Working data Block Start

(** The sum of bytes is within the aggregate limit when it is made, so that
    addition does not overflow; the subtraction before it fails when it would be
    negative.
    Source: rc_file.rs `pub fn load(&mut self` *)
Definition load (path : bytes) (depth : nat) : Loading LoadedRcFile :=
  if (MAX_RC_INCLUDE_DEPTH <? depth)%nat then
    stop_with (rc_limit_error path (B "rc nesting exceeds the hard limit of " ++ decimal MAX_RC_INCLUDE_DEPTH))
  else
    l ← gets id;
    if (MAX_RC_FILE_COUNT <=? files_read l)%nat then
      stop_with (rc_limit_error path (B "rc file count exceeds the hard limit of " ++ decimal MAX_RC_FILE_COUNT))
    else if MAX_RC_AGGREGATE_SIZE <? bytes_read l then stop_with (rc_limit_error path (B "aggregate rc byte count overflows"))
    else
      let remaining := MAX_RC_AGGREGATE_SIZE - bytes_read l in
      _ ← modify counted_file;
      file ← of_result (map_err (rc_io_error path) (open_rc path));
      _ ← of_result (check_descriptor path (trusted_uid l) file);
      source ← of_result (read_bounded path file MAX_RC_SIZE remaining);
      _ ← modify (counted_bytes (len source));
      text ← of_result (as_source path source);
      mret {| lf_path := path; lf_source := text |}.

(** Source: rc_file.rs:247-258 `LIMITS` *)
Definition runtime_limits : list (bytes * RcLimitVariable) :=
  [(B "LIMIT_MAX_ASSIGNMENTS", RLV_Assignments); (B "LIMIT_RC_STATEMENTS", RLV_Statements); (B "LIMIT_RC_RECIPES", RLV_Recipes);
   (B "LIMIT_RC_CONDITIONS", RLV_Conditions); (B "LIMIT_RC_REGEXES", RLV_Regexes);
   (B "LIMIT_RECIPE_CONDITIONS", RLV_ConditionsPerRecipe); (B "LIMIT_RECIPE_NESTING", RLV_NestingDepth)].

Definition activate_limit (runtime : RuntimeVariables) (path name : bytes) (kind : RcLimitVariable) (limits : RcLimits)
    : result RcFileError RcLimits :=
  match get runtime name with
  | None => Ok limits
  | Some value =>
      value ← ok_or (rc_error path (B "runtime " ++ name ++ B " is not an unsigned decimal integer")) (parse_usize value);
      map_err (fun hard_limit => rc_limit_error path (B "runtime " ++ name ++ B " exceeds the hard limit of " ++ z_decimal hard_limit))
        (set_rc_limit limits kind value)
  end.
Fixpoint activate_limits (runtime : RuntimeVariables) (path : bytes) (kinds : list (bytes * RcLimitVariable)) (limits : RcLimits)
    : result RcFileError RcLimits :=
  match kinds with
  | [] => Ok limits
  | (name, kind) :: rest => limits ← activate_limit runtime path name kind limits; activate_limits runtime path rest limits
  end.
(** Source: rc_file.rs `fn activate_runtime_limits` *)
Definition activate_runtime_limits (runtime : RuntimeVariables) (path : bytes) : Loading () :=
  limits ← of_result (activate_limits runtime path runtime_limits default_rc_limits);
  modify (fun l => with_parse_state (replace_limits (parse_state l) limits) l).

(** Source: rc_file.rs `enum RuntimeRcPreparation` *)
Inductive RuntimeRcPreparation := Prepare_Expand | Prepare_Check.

Working data Block End

● **Task directions**
Check each line above for the string "RcLimitVariable" and return those that contain it.

● **Result of the exercise**
Definition runtime_limits : list (bytes * RcLimitVariable) :=
Definition activate_limit (runtime : RuntimeVariables) (path name : bytes) (kind : RcLimitVariable) (limits : RcLimits)
Fixpoint activate_limits (runtime : RuntimeVariables) (path : bytes) (kinds : list (bytes * RcLimitVariable)) (limits : RcLimits)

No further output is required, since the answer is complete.